──────── Given records ────────
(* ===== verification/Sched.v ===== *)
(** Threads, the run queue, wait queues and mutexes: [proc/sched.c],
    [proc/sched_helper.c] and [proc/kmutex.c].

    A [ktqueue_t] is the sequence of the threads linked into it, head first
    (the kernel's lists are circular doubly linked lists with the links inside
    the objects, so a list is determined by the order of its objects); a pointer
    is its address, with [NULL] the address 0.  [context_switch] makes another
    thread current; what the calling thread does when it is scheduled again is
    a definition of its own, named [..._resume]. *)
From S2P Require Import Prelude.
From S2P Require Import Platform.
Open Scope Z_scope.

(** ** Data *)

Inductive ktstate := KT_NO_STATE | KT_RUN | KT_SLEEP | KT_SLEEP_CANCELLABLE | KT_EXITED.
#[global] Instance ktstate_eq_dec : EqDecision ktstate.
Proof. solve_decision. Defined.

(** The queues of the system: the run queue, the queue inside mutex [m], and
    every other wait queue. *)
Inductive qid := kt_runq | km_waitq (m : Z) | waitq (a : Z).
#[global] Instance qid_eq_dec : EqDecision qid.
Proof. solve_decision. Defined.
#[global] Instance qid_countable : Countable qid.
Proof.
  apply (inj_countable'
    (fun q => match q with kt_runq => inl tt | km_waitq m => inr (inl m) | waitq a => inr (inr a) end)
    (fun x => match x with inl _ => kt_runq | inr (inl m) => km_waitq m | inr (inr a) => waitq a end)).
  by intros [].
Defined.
────────
Problem to solve
Filter the data above by the word "EqDecision" and copy every line that matches.

Response
#[global] Instance ktstate_eq_dec : EqDecision ktstate.
#[global] Instance qid_eq_dec : EqDecision qid.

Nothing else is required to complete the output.